▶ _Dataset entries_:
Segment Open
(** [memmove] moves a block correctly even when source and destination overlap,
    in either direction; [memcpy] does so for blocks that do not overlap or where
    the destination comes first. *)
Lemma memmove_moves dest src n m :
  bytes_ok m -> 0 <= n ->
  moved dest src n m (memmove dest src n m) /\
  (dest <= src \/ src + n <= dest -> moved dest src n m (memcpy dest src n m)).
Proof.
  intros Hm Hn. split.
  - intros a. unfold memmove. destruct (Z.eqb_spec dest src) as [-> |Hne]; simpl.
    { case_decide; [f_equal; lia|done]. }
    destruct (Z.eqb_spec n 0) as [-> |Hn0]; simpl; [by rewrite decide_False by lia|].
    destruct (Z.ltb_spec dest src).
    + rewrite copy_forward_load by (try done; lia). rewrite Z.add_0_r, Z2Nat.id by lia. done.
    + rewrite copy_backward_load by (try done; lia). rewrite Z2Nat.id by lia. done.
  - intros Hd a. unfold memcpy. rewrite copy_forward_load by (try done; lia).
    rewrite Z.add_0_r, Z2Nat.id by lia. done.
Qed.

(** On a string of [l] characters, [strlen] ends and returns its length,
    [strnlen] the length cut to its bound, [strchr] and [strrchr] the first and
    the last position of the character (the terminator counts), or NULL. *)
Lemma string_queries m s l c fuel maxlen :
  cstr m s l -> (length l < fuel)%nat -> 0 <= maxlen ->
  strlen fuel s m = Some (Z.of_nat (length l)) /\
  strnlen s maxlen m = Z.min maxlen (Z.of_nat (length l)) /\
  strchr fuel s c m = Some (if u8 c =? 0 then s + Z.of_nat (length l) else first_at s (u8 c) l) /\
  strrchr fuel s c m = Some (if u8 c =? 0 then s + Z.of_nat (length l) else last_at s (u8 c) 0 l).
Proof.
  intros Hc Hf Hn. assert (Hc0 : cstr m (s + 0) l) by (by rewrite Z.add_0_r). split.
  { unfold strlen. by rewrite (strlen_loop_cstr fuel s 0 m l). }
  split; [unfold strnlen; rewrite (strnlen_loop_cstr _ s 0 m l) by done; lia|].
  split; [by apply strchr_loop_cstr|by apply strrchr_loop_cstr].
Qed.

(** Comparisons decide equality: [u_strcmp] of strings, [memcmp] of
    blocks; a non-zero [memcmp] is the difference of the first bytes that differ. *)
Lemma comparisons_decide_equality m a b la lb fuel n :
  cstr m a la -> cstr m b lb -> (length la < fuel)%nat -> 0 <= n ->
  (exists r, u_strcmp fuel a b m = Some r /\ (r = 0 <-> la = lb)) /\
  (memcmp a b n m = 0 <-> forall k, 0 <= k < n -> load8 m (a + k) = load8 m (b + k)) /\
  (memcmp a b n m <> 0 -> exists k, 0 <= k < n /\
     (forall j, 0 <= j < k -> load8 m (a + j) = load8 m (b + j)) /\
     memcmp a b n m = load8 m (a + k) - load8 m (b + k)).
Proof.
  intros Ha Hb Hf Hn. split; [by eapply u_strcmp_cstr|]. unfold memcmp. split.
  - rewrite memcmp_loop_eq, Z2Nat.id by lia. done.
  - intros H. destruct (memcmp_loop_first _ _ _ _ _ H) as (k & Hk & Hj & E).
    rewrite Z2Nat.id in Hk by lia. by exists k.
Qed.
Segment Closed
Segment Open
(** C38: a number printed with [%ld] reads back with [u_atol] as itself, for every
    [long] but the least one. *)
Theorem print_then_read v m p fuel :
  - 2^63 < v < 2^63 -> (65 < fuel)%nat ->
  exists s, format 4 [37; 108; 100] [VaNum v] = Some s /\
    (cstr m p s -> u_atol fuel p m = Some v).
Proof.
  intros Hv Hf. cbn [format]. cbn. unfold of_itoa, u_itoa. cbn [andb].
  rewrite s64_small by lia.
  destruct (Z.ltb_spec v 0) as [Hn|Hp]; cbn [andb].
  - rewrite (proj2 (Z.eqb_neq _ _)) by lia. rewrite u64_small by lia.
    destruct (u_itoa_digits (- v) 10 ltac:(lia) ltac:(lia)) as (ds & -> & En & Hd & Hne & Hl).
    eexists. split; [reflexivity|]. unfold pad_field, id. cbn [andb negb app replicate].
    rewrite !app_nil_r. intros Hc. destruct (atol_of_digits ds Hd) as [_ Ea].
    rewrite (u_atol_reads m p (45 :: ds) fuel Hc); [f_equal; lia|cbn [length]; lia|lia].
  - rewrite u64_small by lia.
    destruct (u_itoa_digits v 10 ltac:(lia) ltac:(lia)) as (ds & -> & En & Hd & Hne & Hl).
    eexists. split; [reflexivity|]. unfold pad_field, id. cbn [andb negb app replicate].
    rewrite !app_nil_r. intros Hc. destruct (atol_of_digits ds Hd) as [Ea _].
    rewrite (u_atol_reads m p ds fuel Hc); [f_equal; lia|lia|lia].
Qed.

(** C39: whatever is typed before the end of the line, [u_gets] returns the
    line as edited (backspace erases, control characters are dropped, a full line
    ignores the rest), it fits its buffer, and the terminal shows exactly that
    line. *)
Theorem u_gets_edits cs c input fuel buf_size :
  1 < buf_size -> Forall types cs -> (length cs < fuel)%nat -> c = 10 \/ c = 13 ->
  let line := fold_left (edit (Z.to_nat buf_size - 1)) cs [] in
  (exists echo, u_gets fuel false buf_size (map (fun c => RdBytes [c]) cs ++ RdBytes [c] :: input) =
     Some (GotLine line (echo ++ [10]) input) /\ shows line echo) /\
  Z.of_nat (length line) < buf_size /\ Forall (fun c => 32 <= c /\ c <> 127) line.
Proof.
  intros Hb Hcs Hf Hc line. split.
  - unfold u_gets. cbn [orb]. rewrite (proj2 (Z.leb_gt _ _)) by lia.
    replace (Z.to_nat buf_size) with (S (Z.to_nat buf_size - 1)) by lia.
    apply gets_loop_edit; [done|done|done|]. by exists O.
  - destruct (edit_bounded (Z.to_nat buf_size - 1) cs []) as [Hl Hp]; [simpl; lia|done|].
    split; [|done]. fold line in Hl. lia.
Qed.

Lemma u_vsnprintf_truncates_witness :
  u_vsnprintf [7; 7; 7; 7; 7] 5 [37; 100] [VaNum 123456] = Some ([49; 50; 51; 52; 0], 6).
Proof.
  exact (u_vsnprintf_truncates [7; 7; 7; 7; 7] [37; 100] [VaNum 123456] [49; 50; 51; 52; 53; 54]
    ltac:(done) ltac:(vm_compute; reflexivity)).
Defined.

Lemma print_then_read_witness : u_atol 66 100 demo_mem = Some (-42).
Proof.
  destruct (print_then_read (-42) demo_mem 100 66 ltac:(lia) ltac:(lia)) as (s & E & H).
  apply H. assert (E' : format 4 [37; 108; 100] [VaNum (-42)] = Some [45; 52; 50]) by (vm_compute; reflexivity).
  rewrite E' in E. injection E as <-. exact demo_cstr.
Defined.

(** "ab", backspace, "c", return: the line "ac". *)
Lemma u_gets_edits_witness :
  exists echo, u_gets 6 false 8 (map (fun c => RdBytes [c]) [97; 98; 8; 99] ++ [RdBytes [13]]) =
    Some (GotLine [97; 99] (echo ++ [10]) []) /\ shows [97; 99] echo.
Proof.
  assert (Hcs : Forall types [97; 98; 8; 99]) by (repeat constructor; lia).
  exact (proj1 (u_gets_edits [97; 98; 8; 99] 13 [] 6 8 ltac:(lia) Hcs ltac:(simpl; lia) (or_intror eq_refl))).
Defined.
Segment Closed
▶ _Action item_: Read the records above. Show each line that has the string "destination".

▶ _Response to this exercise_:
(** [memmove] moves a block correctly even when source and destination overlap,
    the destination comes first. *)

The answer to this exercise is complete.